La Jeune Morte
Qui que tu sois, Vivant, passe vite parmi
L'herbe du tertre où gît ma cendre inconsolée;
Ne foule point les fleurs de l'humble mausolée
D'où j'écoute ramper le lierre et la fourmi.
Tu t'arrêtes? Un chant de colombe a gémi.
Non! qu'elle ne soit pas sur ma tombe immolée!
Si tu veux m'être cher, donne-lui la volée.
La vie est si douce, ah! laisse-la vivre, ami.
Le sais-tu? sous le myrte enguirlandant la porte,
Épouse et vierge, au seuil nuptial, je suis morte,
Si proche et déjà loin de celui que j'aimais.

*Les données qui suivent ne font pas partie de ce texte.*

(** One edge per upstream task; two outcomes on one edge cannot be stored. *)
Definition collapse_step (targetId : string) (acc : list FlowDep) (d : FlowDep) : compiled (list FlowDep) :=
  match List.find (λ x, fd_taskKey x ≟ fd_taskKey d) acc with
  | None => mret (acc ++ [d])
  | Some existing =>
      if fd_outcome existing ≟ fd_outcome d then mret acc
      else structureInvalid (Some targetId)
             ("conflicting dependency outcomes on " +:+ quoted (fd_taskKey d) +:+ " → " +:+ quoted targetId +:+
              " (" +:+ (fd_outcome existing ?? "any") +:+ " vs " +:+ (fd_outcome d ?? "any") +:+ ")")
  end.

Definition collapse (targetId : string) (l : list FlowDep) : compiled (list FlowDep) :=
  foldR (collapse_step targetId) [] l.

Section flows.
Variable els : list json.

(** What one flow into the target contributes, with [up] for the call on a gateway. *)
Definition flow_deps (up : string → compiled (list FlowDep)) (seenGateways : list string) (flow : json)
    : compiled (list FlowDep) :=
  match (srcId ← ref_id "sourceRef" flow; src ← byId els !! srcId; Some (srcId, src)) with
  | None => mret []
  | Some (srcId, src) =>
      if etype src ≟ "bpmn:StartEvent" then mret []
      else if bool_decide (etype src ∈ TASK_TYPES) then
        mret [{| fd_taskKey := srcId; fd_outcome := outcome_of flow |}]
      else if etype src ≟ "bpmn:ParallelGateway" then
        if bool_decide (srcId ∈ seenGateways) then mret []
        else if has_outcome flow then
          structureInvalid (Some srcId)
            "cinatra:transitionOutcome on a parallelGateway-outbound sequenceFlow is not supported; place it on the upstream task's outbound flow"
        else up srcId
      else mret []
  end.

(** [resolve(targetId, seenGateways)].  Every nested call adds a gateway of the
    process to [seenGateways], so the number of elements bounds the depth; the
    call at no fuel is never reached ([resolve_deps_spec]). *)
Fixpoint resolve_deps (fuel : nat) (targetId : string) (seenGateways : list string) : compiled (list FlowDep) :=
  let up srcId := match fuel with
                  | O => mret []
                  | S f => resolve_deps f srcId (seenGateways ++ [srcId])
                  end in
  parts ← mapM (flow_deps up seenGateways) (incoming els !! targetId ?? []);
  collapse targetId (concat parts).

Definition buildDependsOn (taskId : string) : compiled (list FlowDep) := resolve_deps (length els) taskId [].
End flows.

(** ** Tasks *)

(** [{ ...a, ...b }]. *)
Definition spread (a b : list (string * json)) : list (string * json) :=
  foldl (λ acc kv, jset kv.1 kv.2 acc) a b.

Section tasks.
Context `{JsText}.

(** [core] is the task without its schedule, edges and policy. *)
Definition compileForeach (task : json) (core : list (string * json)) : compiled (option json) :=
  match jprop "loopCharacteristics" task with
  | Some loop =>
      if json_truthy loop && (etype loop ≟ SUPPORTED_LOOP_TYPE) then
        match findExt (Some loop) "cinatra:ForeachSource" with
        | None => mret None
        | Some fs =>
            sa ← require (s ← str (jprop "source" fs); a ← str (jprop "as" fs); Some (s, a)) (elementId task)
                   "cinatra:foreachSource requires source + as";
            mret (Some (JObj ([("source", JStr sa.1); ("as", JStr sa.2); ("template", JObj core)] ++
                              copy_str "itemKey" fs ++ copy_str "rollupPolicy" fs ++
                              fld "maxFanout" (JNum <$> toInt (jprop "maxFanout" fs)))))
        end
      else mret None
  | None => mret None
  end.

Definition service_core (task : json) (key : string) : compiled (list (string * json)) :=
  let agent := findExt (Some task) "cinatra:AgentRef" in
  package ← require (str (sub "package" agent)) (Some key)
    ("serviceTask " +:+ quoted key +:+ " requires cinatra:agentRef with a package");
  let ref := JObj ([("package", JStr package)] ++ fld "name" (JStr <$> str (sub "name" agent)) ++
                   fld "version" (JStr <$> str (sub "version" agent)) ++
                   fld "templateId" (JStr <$> str (sub "templateId" agent))) in
  input ← match str (sub "value" (findExt (Some task) "cinatra:TaskInput")) with
          | None => mret None
          | Some body =>
              match js_parse body with
              | Some v => mret (Some v)
              | None => fail bpmn_taskinput_invalid_json (Some key)
                          ("cinatra:taskInput on " +:+ quoted key +:+ " is not valid JSON")
              end
          end;
  mret ([("type", JStr "agent_task"); ("agentRef", ref)] ++ fld "input" input).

Mes yeux se sont fermés à la lumière heureuse,
Et maintenant j'habite, hélas! et pour jamais,
L'inexorable Érèbe et la Nuit Ténébreuse.
Regilla
Passant, ce marbre couvre Annia Regilla
Du sang de Ganymède et d'Aphrodite née.
Le noble Hérode aima cette fille d'Énée.
Heureuse, jeune et belle, elle est morte. Plains-la.
Car l'Ombre dont le corps délicieux gît là,
Chez le prince infernal de l'île Fortunée
Compte les jours, les mois et la si longue année
Depuis que loin des siens la Parque l'exila.
Hanté du souvenir de sa forme charmante,
L'Époux désespéré se lamente et tourmente
La pourpre sans sommeil du lit d'ivoire et d'or.
Il tarde. Il ne vient pas. Et l'âme de l'Amante,
Anxieuse, espérant qu'il vienne, vole encor
Autour du sceptre noir que lève Rhadamanthe.